**WHAT YOU SHOULD DO**
Only one stretch of the data below is wanted: the lines from the one with "the empty string" through the one with "help : string;", repeated exactly.

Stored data

------------

(** * pbs-exporter: the metric-collection pipeline of [main.go]

    A shallow embedding of the Prometheus collector of the Proxmox Backup
    Server exporter.  One scrape ([Exporter.Collect]) issues a sequence of
    authenticated GET requests and writes gauge samples to a channel.  The
    embedding threads three things through every call, as the Go code does
    through its side effects:

    - [ch], the samples written to the collector channel, in order;
    - [reqs], the requests handed to [client.Do], in order;
    - [logs], what was written with the [log] package.

    Everything outside the repository (the backup server, [net/http],
    [encoding/json], the iteration order of Go maps) is gathered in one
    record, [Env], over which every theorem quantifies. *)

From stdpp Require Import gmap strings list fin_maps.
From Stdlib Require Import ZArith Floats.PrimFloat Floats.SpecFloat Floats.FloatOps.

Local Open Scope Z_scope.

(** ** Machine numbers *)

(** Go's [int] on the 64-bit targets the exporter is built for: two's
    complement, wrapping on overflow. *)
Definition int_min : Z := - 2 ^ 63.
Definition int_max : Z := 2 ^ 63 - 1.
Definition int_wrap (z : Z) : Z := (z + 2 ^ 63) mod 2 ^ 64 - 2 ^ 63.

(** [len(s)] of a slice, as an [int]. *)
Definition len {A} (s : list A) : Z := Z.of_nat (length s).

(** The conversion [float64(x)] of an integer: the nearest binary64 value,
    ties to even. *)
Definition float64_of_int (z : Z) : float :=
  SF2Prim (binary_normalize prec emax z 0 false).

(** ** The Prometheus client library: descriptors and constant metrics *)

Module prometheus.

(** [BuildFQName] joins the non-empty parts with an underscore and yields
    the empty string when the name itself is empty. *)
Definition BuildFQName (namespace subsystem name : string) : string :=
  if decide (name = "") then ""
  else
    (if decide (namespace = "") then "" else namespace +:+ "_")
    +:+ (if decide (subsystem = "") then "" else subsystem +:+ "_")
    +:+ name.

Record Desc := NewDesc {
  fqName : string;
  help : string;
  variableLabels : list string;
  constLabels : list (string * string)
}.

Inductive ValueType := CounterValue | GaugeValue | UntypedValue.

------------

**EXERCISE SOLUTION**
    the empty string when the name itself is empty. *)
Definition BuildFQName (namespace subsystem name : string) : string :=
  if decide (name = "") then ""
  else
    (if decide (namespace = "") then "" else namespace +:+ "_")
    +:+ (if decide (subsystem = "") then "" else subsystem +:+ "_")
    +:+ name.

Record Desc := NewDesc {
  fqName : string;
  help : string;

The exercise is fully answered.